Monday mornings could be harmful to your health.
Many of us, particularly those who work overnights or “shift work,” keep a very different schedule on the weekends than during the week. New research published in the Endocrine Society’s Journal of Clinical Endocrinology & Metabolism, says, however, that sleep changes like that may raise the risk of developing metabolic problems such as diabetes and heart disease.
Researchers have long recognized that shift work can contribute to metabolic risk because of the continual disruption to the circadian system. Shift workers are more likely to develop metabolic syndrome, coronary heart disease and Type 2 diabetes than employees with regular daytime shifts.
Sleep disruption is among the factors that have contributed to rising rates of diabetes and obesity. More than 29 million Americans have diabetes, and 35.1 percent of American adults are obese.
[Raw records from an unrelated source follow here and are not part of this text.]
Lemma addToActive_takers c i w s spent o s' : addToActive (Some i) w s = Some (spent, o, s') ->
  takers c (slots s') = takers c (slots s) /\ forall sl, slots s !! i = Some sl -> slotMatches c sl = true ->
    exists sl', slots s' !! i = Some sl' /\ slotMatches c sl' = true.
Proof.
  unfold addToActive. destruct (slots s !! i) as [sl0|] eqn:E; cbn [mbind option_bind]; [|intros [= <- <- <-]; split; [done|]; rewrite E; done].
  destruct (tracker sl0) as [t|] eqn:Et; [|intros [= <- <- <-]; split; [done|]; rewrite E; intros sl [= ->] Hsl; by exists sl].
  destruct (WordTracker.AddWord (runesOf w) t) as [[b t']|]; [|done]. intros [= <- <- <-].
  assert (forall t', slotMatches c (sl0 <| tracker := Some t' |>) = slotMatches c sl0) as Hm by (unfold slotMatches; cbn; by rewrite Et).
  cbn. split.
  - apply takers_alter. rewrite E. intros sl [= <-]. apply Hm.
  - intros sl [= <-] Hsl. rewrite list_lookup_alter_eq, E. exists (sl0 <| tracker := Some t' |>). split; [done|by rewrite Hm].
Qed.

Lemma emitted i w pts c ifs s out s' : emitWord (Some i) w pts c ifs s = Some (out, s') ->
  s' = s \/ s' = updSlot i (fun sl => sl <| includesInterFrame := true |>) s.
Proof.
  unfold emitWord. set (s1 := updSlot _ _ s). intros E. assert (s' = if ifs then s1 else s) as ->; [|destruct ifs; auto].
  revert E. set (s2 := if ifs then s1 else s). destruct (slots s2 !! i) as [sl|]; [|by intros [= _ <-]].
  destruct (tracker sl); [|by intros [= _ <-]]. destruct (WordTracker.Suppress _); cbn [mbind option_bind]; [by intros [= _ <-]|].
  destruct (buildProgressFrame _ _ _); [|done]. cbn [mbind option_bind]. by intros [= _ <-].
Qed.

Lemma emitWord_takers c i w pts c' ifs s out s' : emitWord (Some i) w pts c' ifs s = Some (out, s') ->
  takers c (slots s') = takers c (slots s) /\ forall sl, slots s !! i = Some sl -> slotMatches c sl = true ->
    exists sl', slots s' !! i = Some sl' /\ slotMatches c sl' = true.
Proof.
  intros E. destruct (emitted _ _ _ _ _ _ _ _ E) as [->| ->]; [eauto|]. cbn. split.
  - by apply takers_alter.
  - intros sl Hl Hm. rewrite list_lookup_alter_eq, Hl. eexists. split; [reflexivity|exact Hm].
Qed.

Lemma processWord_stable f1 : forall f2 w pts c ifs s, (takers c (slots s) < f1)%nat -> (takers c (slots s) < f2)%nat ->
  processWord f1 w pts c ifs s = processWord f2 w pts c ifs s.
Proof.
  induction f1 as [|f1 IH]; intros [|f2] w pts c ifs s H1 H2; try lia. cbn [processWord].
  destruct (negb _ && _ && _); [done|]. destruct (routeWord _ _ _ _ _ s); [done|].
  destruct (addToActive (activeSlot c s) w s) as [[[spent over] s1]|] eqn:Ea; [|done]. cbn [mbind option_bind].
  destruct (emitWord (activeSlot c s) w pts c ifs s1) as [[o2 s2]|] eqn:Ee; [|done]. cbn [mbind option_bind].
  destruct spent; [|done]. destruct (activeSlot c s) as [i|] eqn:Ei; [|done].
  destruct (active_spec _ _ _ Ei) as (sl & Hl & Hm).
  destruct (addToActive_takers c _ _ _ _ _ _ Ea) as [T1 L1]. destruct (L1 sl Hl Hm) as (sl1 & Hl1 & Hm1).
  destruct (emitWord_takers c _ _ _ _ _ _ _ _ Ee) as [T2 L2]. destruct (L2 sl1 Hl1 Hm1) as (sl2 & Hl2 & Hm2).
  unfold flushLocked. set (s3 := updSlot i _ s2).
  assert (S (takers c (slots s3)) = takers c (slots s2)) as T3 by exact (takers_complete c i (slots s2) sl2 Hl2 Hm2).
  pose proof (takers_flush c pts (slots s3)) as T4. destruct (flushSlots pts (slots s3)) as [more rest].
  assert (takers c rest <= takers c (slots s3))%nat as T5 by exact T4. clear T4. case_bool_decide; [done|]. clearbody s3.
  rewrite (IH f2); [done| |]; cbn [slots setter]; fold (takers c rest); lia.
Qed.

(** A word that runs over the end of a sentence is carried to the next, and this
    ends: with any number of rounds from that of the waiting sentences on, the outcome
    is one and the same, so [processWordLocked] answers what the unbounded recursion of
    the code answers. *)
Theorem running_on_ends fuel w pts c ifs s : (List.length (slots s) < fuel)%nat ->
  processWord fuel w pts c ifs s = processWordLocked w pts c ifs s.
Proof.
  intros Hf. apply processWord_stable; pose proof (takers_bound c (slots s)); lia.
Qed.

End Facts.

(** A turn: two sentences with a block between them, their words, and the end. *)
Definition sentence (n : nat) (t : gostring) : AggregatedTextFrame := mkFrame n t TextAgg.AggregationSentence [] [] true false [] None.
Definition aTurn : list operation :=
  [RegisterSpoken (sentence 1 (bytes_of "Here it is.")) (bytes_of "c") (bytes_of "Here it is.") true true false;
   RegisterSkipped (sentence 2 (bytes_of "let x = 1")) (bytes_of "c") [];
   RegisterSpoken (sentence 3 (bytes_of "All done.")) (bytes_of "c") (bytes_of "All done.") true true false;
   RegisterSkipped (sentence 4 (bytes_of "y")) (bytes_of "c") [];
   ProcessWord (bytes_of "Here") 1 (bytes_of "c") false; ProcessWord (bytes_of "it") 2 (bytes_of "c") false; ProcessWord (bytes_of "is.") 3 (bytes_of "c") false].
“Social jetlag refers to the mismatch between an individual’s biological circadian rhythm and their socially imposed sleep schedules. Other researchers have found that social jetlag relates to obesity and some indicators of cardiovascular function,” said Patricia M. Wong, MS, of the University of Pittsburgh in Pittsburgh, PA. “However, this is the first study to extend upon that work and show that even among healthy, working adults who experience a less extreme range of mismatches in their sleep schedule, social jetlag can contribute to metabolic problems. These metabolic changes can contribute to the development of obesity, diabetes and cardiovascular disease.”
Researchers examined sleep patterns and cardiometabolic risk in a group of 447 men and women who took part in the Adult Health and Behavior Project Phase 2 study. The participants were between the ages of 30 and 54, and they worked at least 25 hours a week outside the home. Participants wore a wristband that measured their movement and sleep 24 hours a day for a week. The researchers used questionnaires to assess the participants’ diet and exercise habits.
Among the participants, nearly 85 percent had a later halfway point in their sleep cycle – a measurement known as midsleep – on free days compared to work days. The other 15 percent had an earlier midsleep on free days than on work days.
Participants who had a greater misalignment between their sleep schedules on free and work days tended to have poorer cholesterol profiles, higher fasting insulin levels, larger waist circumference, higher body-mass index and were more resistant to insulin than those who had less social jetlag. The association persisted even when the researchers adjusted the measurements to account for variation in other sleep measures and health behaviors such as physical activity and calorie intake.
“If future studies replicate what we found here, then we may need to consider as a society how modern work and social obligations are affecting our sleep and health,” Wong said. “There could be benefits to clinical interventions focused on circadian disturbances, workplace education to help employees and their families make informed decisions about structuring their schedules, and policies to encourage employers to consider these issues.”